Dos 276 processos inspecionados por Severo, em quatro ela poderá pedir cautelares alternativas com base na recomendação do CNJ. Em um desses quatro, a defensora já prepara Habeas Corpus. O processo envolve um réu primário que engoliu cápsulas de cocaína. Trata-se de um portador de doença de chagas que, apesar de ter sido condenado em regime inicial semiaberto, foi mantido preso preventivamente.

Alguns de seus colegas já conseguiram reverter provisórias. Em um dos casos, o réu estava preso preventivamente por roubar fios de cobre de um prédio abandonado dos correios. 

Barril de pólvora
Impulsionada principalmente pela Recomendação 62, a criminalista Maira Machado Frota Pinheiro resolveu agir para o benefício de seus clientes, assim como para o de seus colegas advogados.

Ela, que também atua em São Paulo, elaborou dois modelos de Habeas Corpus, um sobre cumprimento de pena, outro em caso de prisão provisória, que podem ser usados livremente por outros profissionais. 

Os documentos foram são fundamentados por medidas adotadas em outros países, dados de estudos sobre disseminação de doenças em ambiente carcerário e recomendações internas. 

"A partir do momento que saiu a Recomendação 62 e que eu vi que a gente tinha uma base legal mais consistente para adotar medidas de desencarceramento caso a caso, eu percebi que os pedidos que faria para os meus clientes poderiam ser parcialmente aproveitados por outras pessoas”, explica. 

A advogada conta que sempre teve interesse por saúde e que cursou algumas matérias na Faculdade de Saúde Pública durante a graduação. "Então eu estava afim de compreender um pouco melhor o que era a Covid-19, quais eram as formas de disseminação, e quais eram os riscos com relação ao sistema carcerário, por meio de referências científicas". 

A iniciativa partiu de uma angústia. "Os presídios são um barril de pólvora para a disseminação desse vírus. O Estado de coisas inconstitucional, que a ADPF 347 fala, irá ajudar a pandemia a se espalhar e a produzir mortes em massa. Estamos em um momento de isolamento social com cooperação, porque existe uma compreensão de que essa pandemia tem efeitos coletivos às vezes muito mais pesados do que os efeitos que as pessoas vão sustentar individualmente".

Machado diz que, com o seu modelo, tentou mostrar que há uma percepção mundial de que o encarceramento em massa terá consequências terríveis dentro e fora dos presídios.

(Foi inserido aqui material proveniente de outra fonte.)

Definition render_status (f : GitFile) : list string :=
  match gf_status f with
  | GitAdded mode => ["new file mode " +:+ mode]
  | _ => match gf_modes f with Some (o, n) => ["old mode " +:+ o; "new mode " +:+ n] | None => [] end
  end ++
  match gf_status f with
  | GitRenamed from n =>
      ["similarity index " +:+ show_uint n +:+ "%"; "rename from " +:+ quote_name "" from;
       "rename to " +:+ quote_name "" (gf_path f)]
  | GitCopied from n =>
      ["similarity index " +:+ show_uint n +:+ "%"; "copy from " +:+ quote_name "" from;
       "copy to " +:+ quote_name "" (gf_path f)]
  | _ => []
  end ++
  match gf_index f with Some ids => ["index " +:+ ids] | None => [] end.

Definition old_label (f : GitFile) : string :=
  match gf_status f with GitAdded _ => "/dev/null" | _ => label "a/" (old_path f) end.

Definition render_content (f : GitFile) : list string :=
  match gf_content f with
  | Binary =>
      ["Binary files " +:+ match gf_status f with GitAdded _ => "/dev/null" | _ => quote_name "a/" (old_path f) end
       +:+ " and " +:+ quote_name "b/" (gf_path f) +:+ " differ"]
  | Text [] => []
  | Text hunks => ("--- " +:+ old_label f) :: ("+++ " +:+ label "b/" (gf_path f)) :: (hunks ≫= render_hunk)
  end.

Definition render_file (f : GitFile) : list string :=
  ("diff --git " +:+ quote_name "a/" (old_path f) +:+ " " +:+ quote_name "b/" (gf_path f))
    :: render_status f ++ render_content f.

(** A text that is one line. *)
Definition one_line (s : string) : Prop := newline ∉ str_bytes s.

(** A line of a hunk's body: an added, a removed or the no-newline line, and
    not one the parser takes for a file header. *)
Definition body_line_ok (l : string) : bool :=
  (starts_with "+" l || starts_with "-" l || starts_with "\" l)
  && match strip_prefix "+++ b/" l with Some _ => false | None => true end.

Definition hunk_ok (h : Hunk) : Prop :=
  (0 <= (hk_new h).1)%Z ∧ (0 <= (hk_new h).2)%Z ∧ ((hk_new h).1 + (hk_new h).2 <= u32_max)%Z ∧
  one_line (hk_section h) ∧
  Forall (λ l, one_line l ∧ body_line_ok l = true) (hk_body h).

#[export] Instance hunk_ok_dec h : Decision (hunk_ok h).
Proof. unfold hunk_ok, one_line. apply _. Defined.

Definition gf_hunks (f : GitFile) : list Hunk :=
  match gf_content f with Text hunks => hunks | Binary => [] end.

Definition git_file_ok (f : GitFile) : Prop :=
  Forall hunk_ok (gf_hunks f) ∧
  (∀ mode, gf_status f = GitAdded mode → one_line mode) ∧
  (∀ o n, gf_modes f = Some (o, n) → one_line o ∧ one_line n) ∧
  (∀ ids, gf_index f = Some ids → one_line ids).

(** The lines a hunk adds. *)
Definition hunk_lines (h : Hunk) : list Z := seqZ (hk_new h).1 (hk_new h).2.
Definition added_lines (f : GitFile) : list Z := gf_hunks f ≫= hunk_lines.

(** The name in a [+++ b/] line of the file, when it has one: it has changed
    text and its name is not quoted. *)
Definition reported_path (f : GitFile) : option string :=
  match gf_hunks f with
  | [] => None
  | _ => if quoted (gf_path f) then None else Some (gf_path f +:+ tab_end (gf_path f))
  end.

Definition reported_old (f : GitFile) : option string :=
  match gf_status f with GitRenamed from _ => Some (quote_name "" from) | _ => None end.

Definition reported_status (f : GitFile) : DiffStatus :=
  match gf_status f with
  | GitAdded _ => Added
  | GitRenamed _ _ => Renamed
  | GitModified | GitCopied _ _ => Modified
  end.

(** A file whose names git prints as they are, with nothing after them. *)
Definition plain_names (f : GitFile) : Prop :=
  quoted (gf_path f) = false ∧ has_space (gf_path f) = false ∧
  ∀ from n, gf_status f = GitRenamed from n → quoted from = false.

(** ** Lines and names *)

Lemma string_app_nil_r (s : string) : s +:+ EmptyString = s.
Proof. induction s as [|c s IH]; [done|]. change (String c (s +:+ EmptyString) = String c s). by rewrite IH. Qed.

Lemma one_line_app a b : one_line (a +:+ b) ↔ one_line a ∧ one_line b.
Proof. unfold one_line. rewrite str_bytes_app, elem_of_app. tauto. Qed.

Lemma one_line_strip s : one_line s → one_line (strip_carriage s).
Proof. destruct (strip_carriage_cases s) as [<-|E]; [done|]. rewrite E at 1. by intros [? _]%one_line_app. Qed.

Definition printable (s : string) : Prop := Forall (λ c, (32 <= chr c)%N) (str_bytes s).

Lemma printable_app a b : printable (a +:+ b) ↔ printable a ∧ printable b.
Proof. unfold printable. by rewrite str_bytes_app, Forall_app. Qed.

Lemma escape_char_printable c : printable (escape_char c).
Proof.
  apply (bool_decide_unpack _).
  destruct c as [[] [] [] [] [] [] [] []]; vm_compute; exact I.
Qed.

Lemma escape_printable s : printable (escape s).
Proof.
  induction s as [|c s IH]; [by constructor|]. cbn [escape]. apply printable_app. auto using escape_char_printable.
Qed.

Lemma quote_name_printable p s : printable p → printable (quote_name p s).
Proof.
  intros Hp. unfold quote_name. destruct (quoted s) eqn:E.
  - repeat (apply printable_app; split); [by repeat constructor|done|apply escape_printable|by repeat constructor].
  - apply printable_app. split; [done|]. apply Forall_forall. intros c Hc.
    destruct (decide (32 <= chr c)%N); [done|]. exfalso. unfold quoted in E.
    assert (existsb needs_escape (str_bytes s) = true); [|congruence].
    apply existsb_exists. exists c. rewrite <- list_elem_of_In. split; [done|]. unfold needs_escape.
    assert (chr c <? 32 = true)%N as -> by (apply N.ltb_lt; lia). done.
Qed.

Lemma printable_one_line s : printable s → one_line s.
Proof. unfold printable, one_line. rewrite Forall_forall. intros Hs Hin. by apply Hs in Hin. Qed.

Lemma printable_carriage s : printable s → strip_carriage s = s.
Proof. unfold printable. rewrite Forall_forall. intros Hs. apply strip_carriage_id. intros Hin. by apply Hs in Hin. Qed.
(* ===== verification/RegistryDeltaSpec.v ===== *)
(** * RegistryDeltaSpec: what a batch does

    A batch stands for a sequence of mutations: applying the batch that the
    builders assemble runs the mutations in order, and coalescing two batches
    composes them.  The shortcut for relationship-neutral batches agrees with
    the full application. *)

From S2P Require Export RegistryDelta.

(** ** Iteration over ordered maps *)

Lemma elem_of_btree_entries {A} (m : gmap string A) e : e ∈ btree_entries m ↔ m !! e.1 = Some e.2.
Proof. unfold btree_entries. rewrite elem_of_sort_by. destruct e. apply elem_of_map_to_list. Qed.

Lemma btree_entries_lookup {A} (m : gmap string A) id v : (id, v) ∈ btree_entries m ↔ m !! id = Some v.
Proof. apply elem_of_btree_entries. Qed.

Lemma elem_of_btree_items (s : gset string) x : x ∈ btree_items s ↔ x ∈ s.
Proof. unfold btree_items. rewrite elem_of_sort_by. apply elem_of_elements. Qed.

Lemma btree_entries_keys {A} (m : gmap string A) : NoDup (btree_entries m).*1.
Proof.
  unfold btree_entries. assert ((sort_by (λ a b : string * A, str_leb a.1 b.1) (map_to_list m)).*1 ≡ₚ (map_to_list m).*1) as ->
    by (by rewrite sort_by_perm). apply NoDup_fst_map_to_list.
Qed.

(** Inserting every entry is the union of the maps. *)
Lemma foldl_insert {A} (es : list (string * A)) (m : gmap string A) :
  NoDup es.*1 → foldl (λ m e, <[e.1 := e.2]> m) m es = list_to_map es ∪ m.
Proof.
  revert m. induction es as [|[k v] es IH]; intros m Hnd; [cbn; by rewrite map_empty_union|].
  rewrite fmap_cons in Hnd. apply NoDup_cons in Hnd as [Hk Hnd]. cbn [foldl fst snd]. rewrite IH by done.
  rewrite <- insert_union_r by (by apply not_elem_of_list_to_map_1). by rewrite insert_union_l.
Qed.

Lemma foldl_btree_entries {A} (u m : gmap string A) :
  foldl (λ m e, <[e.1 := e.2]> m) m (btree_entries u) = u ∪ m.
Proof.
  rewrite foldl_insert by apply btree_entries_keys. f_equal.
  assert (list_to_map (btree_entries u) = list_to_map (M := gmap string A) (map_to_list u)) as ->; [|apply list_to_map_to_list].
  apply list_to_map_proper; [apply btree_entries_keys|apply sort_by_perm].
Qed.

Lemma foldl_delete {A} (ids : list string) (m : gmap string A) k :
  foldl (λ m id, delete id m) m ids !! k = if decide (k ∈ ids) then None else m !! k.
Proof.
  revert m. induction ids as [|id ids IH]; intros m; cbn [foldl].
  { by rewrite decide_False by apply not_elem_of_nil. }
  rewrite IH. destruct (decide (k = id)) as [->|Hne].
  - rewrite lookup_delete_eq. rewrite (decide_True (P := id ∈ id :: ids)) by left. by case_decide.
  - rewrite lookup_delete_ne by done. repeat case_decide; try done.
    + exfalso. naive_solver (by apply elem_of_cons; auto).
    + exfalso. match goal with H : k ∈ id :: ids |- _ => apply elem_of_cons in H as [|]; done end.
Qed.

Section Spec.
Context {TBody WBody : Type}.
Local Abbreviation Task := (TaskRecord TBody).
Local Abbreviation Watch := (WatchRegistration WBody).
Local Abbreviation Tasks := (gmap string (TaskRecord TBody)).
Local Abbreviation Watches := (list (WatchRegistration WBody)).
Local Abbreviation Batch := (RegistryDeltaBatch TBody WBody).
Implicit Types (b : Batch) (tasks : Tasks) (watches ws : Watches) (w x y : Watch).

(** ** Mutations, one at a time *)

Inductive Mutation : Type :=
| UpsertTask (task : Task)
| RemoveTask (id : string)
| UpsertWatch (watch : Watch)
| RemoveWatch (id : string).

(** Replace the watch in place, or append it. *)
Fixpoint put_watch w (ws : Watches) : Watches :=
  match ws with
  | [] => [w]
  | x :: ws => if decide (watch_id x = watch_id w) then w :: ws else x :: put_watch w ws
  end.

Definition drop_watch (id : string) (ws : Watches) : Watches := filter (λ w, watch_id w ≠ id) ws.

Definition run_mutation (s : Tasks * Watches) (m : Mutation) : Tasks * Watches :=
  match m with
  | UpsertTask task => (<[task_id task := task]> s.1, s.2)
  | RemoveTask id => (delete id s.1, s.2)
  | UpsertWatch watch => (s.1, put_watch watch s.2)
  | RemoveWatch id => (s.1, drop_watch id s.2)
  end.

Definition mutation_ok (m : Mutation) : Prop :=
  match m with
  | UpsertTask task => is_blank (task_id task) = false
  | UpsertWatch watch => is_blank (watch_id watch) = false
  | RemoveTask id | RemoveWatch id => is_blank id = false
  end.

Definition add_mutation b (m : Mutation) : Batch :=
  match m with
  | UpsertTask task => upsert_task b task
  | RemoveTask id => remove_task b id
  | UpsertWatch watch => upsert_watch b watch
  | RemoveWatch id => remove_watch b id
  end.

(** ** Valid batches *)

Record batch_wf b : Prop := {
  wf_task id t : task_upserts b !! id = Some t → is_blank id = false ∧ task_id t = id ∧ id ∉ task_removals b;
  wf_task_removal id : id ∈ task_removals b → is_blank id = false;
  wf_watch id w : watch_upserts b !! id = Some w → is_blank id = false ∧ watch_id w = id;
  wf_order_NoDup : NoDup (watch_upsert_order b);
  wf_order id : id ∈ watch_upsert_order b ↔ is_Some (watch_upserts b !! id);
  wf_watch_removal id : id ∈ watch_removals b → is_blank id = false
}.

Lemma validate_order_Ok b ordered order s :
  validate_order b ordered order = Ok s ↔
  (∀ id, id ∈ order → is_Some (watch_upserts b !! id) ∧ id ∉ ordered) ∧ NoDup order ∧ s = ordered ∪ list_to_set order.
Proof.
  revert ordered. induction order as [|id order IH]; intros ordered; cbn [validate_order].
  { split; [intros [= <-]|intros (_ & _ & ->)].
    - split; [by intros ? ?%elem_of_nil|]. split; [constructor|]. cbn. by rewrite (right_id_L ∅ (∪)).
    - cbn. by rewrite (right_id_L ∅ (∪)). }
  destruct (bool_decide (is_Some _)) eqn:E1; reflect_bool; cbn [ensure mbind result_bind].
  2: { split; [done|]. intros (H & _). destruct E1. by apply H; left. }
  destruct (bool_decide (id ∉ ordered)) eqn:E2; reflect_bool; cbn [ensure mbind result_bind].
  2: { split; [done|]. intros (H & _). destruct E2. by apply H; left. }
  rewrite IH, NoDup_cons. cbn [list_to_set]. rewrite (assoc_L (∪)), (comm_L (∪) ordered). split.
  - intros (H & Hnd & ->). split_and!; [|intros Hin; destruct (H id Hin) as [_ []]; by apply elem_of_union_l, elem_of_singleton|done|done].
    intros id' [->|Hin]%elem_of_cons; [done|]. destruct (H id' Hin) as [? Hn]. split; [done|].
    intros ?. apply Hn. by apply elem_of_union_r.
  - intros (H & (Hid & Hnd) & ->). split_and!; [|done|done]. intros id' Hin. split; [by apply H; right|].
    intros [->%elem_of_singleton|Hin']%elem_of_union; [done|]. destruct (H id') as [_ Hn]; [by right|done].
Qed.

Lemma batch_validate_wf b : batch_validate b = Ok () ↔ batch_wf b.
Proof.
  unfold batch_validate. rewrite bind_Ok_inv. setoid_rewrite bind_Ok_inv. setoid_rewrite bind_Ok_inv.
  setoid_rewrite bind_Ok_inv. setoid_rewrite bind_Ok_inv.
  setoid_rewrite for_each_Ok. setoid_rewrite validate_order_Ok. setoid_rewrite ensure_Ok_inv.
  setoid_rewrite Forall_forall. setoid_rewrite elem_of_btree_items. split.
  - intros (_ & Ht & _ & Htr & _ & Hw & s & (Ho & Hnd & ->) & _ & Hsize & Hwr). reflect_bool.
    rewrite (left_id_L ∅ (∪)), size_list_to_set in Hsize by done.
    split; [| | |done| |].
    + intros id t Hid%btree_entries_lookup. specialize (Ht (id, t) Hid).
      unfold validate_task_upsert, validate_task_identifier in Ht. inv_result. by reflect_bool.
    + intros id Hid. specialize (Htr id Hid). by reflect_bool.
    + intros id w Hid%btree_entries_lookup. specialize (Hw (id, w) Hid).
      unfold validate_watch_upsert, validate_watch_identifier in Hw. inv_result. by reflect_bool.
    + assert (Hsub : list_to_set (watch_upsert_order b) ⊆ dom (watch_upserts b)).
      { intros id Hid%elem_of_list_to_set. apply elem_of_dom. by apply Ho. }
      assert (list_to_set (watch_upsert_order b) = dom (watch_upserts b)) as Heq.
      { apply set_subseteq_size_eq; [done|]. rewrite size_dom, size_list_to_set by done. lia. }
      intros id. by rewrite <- elem_of_dom, <- Heq, elem_of_list_to_set.
    + intros id Hid. specialize (Hwr id Hid). by reflect_bool.
  - intros [Ht Htr Hw Hnd Ho Hwr]. exists (). split.
    { intros [id t] Hid%elem_of_btree_entries. destruct (Ht id t Hid) as (H1 & H2 & H3). unfold validate_task_upsert, validate_task_identifier.
      rewrite H1, !bool_decide_true by done. done. }
    exists (). split; [intros id Hid; by rewrite (Htr id Hid)|].
    exists (). split.
    { intros [id w] Hid%elem_of_btree_entries. destruct (Hw id w Hid) as (H1 & H2). unfold validate_watch_upsert, validate_watch_identifier.
      rewrite H1, !bool_decide_true by done. done. }
    exists (list_to_set (watch_upsert_order b)). split.
    { split_and!; [|done|by rewrite (left_id_L ∅ (∪))]. intros id Hid. split; [by apply Ho|apply not_elem_of_empty]. }
    exists (). split; [|intros id Hid; by rewrite (Hwr id Hid)].
    apply Nat.eqb_eq. rewrite <- size_dom. f_equal. apply set_eq. intros id. by rewrite elem_of_list_to_set, elem_of_dom, Ho.
Qed.

(** ** The meaning of a batch *)

Definition ordered b : list Watch := omap (λ id, watch_upserts b !! id) (watch_upsert_order b).

Definition batch_tasks b tasks : Tasks :=
  task_upserts b ∪ foldl (λ tasks id, delete id tasks) tasks (btree_items (task_removals b)).

Definition batch_watches b watches : Watches :=
  foldl (λ ws w, put_watch w ws) (filter (λ w, watch_id w ∉ watch_removals b) watches) (ordered b).

Definition run_batch (s : Tasks * Watches) b : Tasks * Watches := (batch_tasks b s.1, batch_watches b s.2).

"O nosso Judiciário, assim como o senso comum, está em um momento bem avesso a qualquer tipo de reflexão sobre a urgência de medidas para combater o número alto de prisões. Ao mesmo tempo, por causa da forma que essa pandemia se dissemina, a sociedade será cobrada pelo encarceramento em massa e por ser conivente com ele", afirma.

E o futuro?
Tanto a advogada como a defensora pública acreditam que o modo como o país está tratando a questão carcerária em tempos de pandemia pode gerar efeitos que vão perdurar mesmo depois que o surto passar.

Um dos motivos para isso, dizem, é que os problemas do encarceramento em massa estão ficando mais claros. Além disso, também é evidente que medidas poderiam ter sido tomadas antes, e não apenas durante o surto. 

"Eu espero que esse espírito humanitário mais generalizado, que parece estar sendo um pouco a tônica de algumas pessoas, de alguns setores, contribua para uma reflexão mais profunda sobre os efeitos do encarceramento em massa. Em um plano mais subjetivo, a população está sentindo o quanto a experiência do isolamento social é dura e difícil. Espero que olhem com mais empatia para quem está vivendo o cárcere", afirma Machado.

Já para Severo, toda a situação catastrófica que o mundo está experimentando talvez gere uma evolução no sistema de justiça. "Eu nunca mais vou ser a mesma defensora nos processos criminais depois da pandemia. O olhar é diferente. A gente precisa ficar mais atento, sair de uma posição de inércia para assumir uma posição proativa, intransigente contra o encarceramento em massa".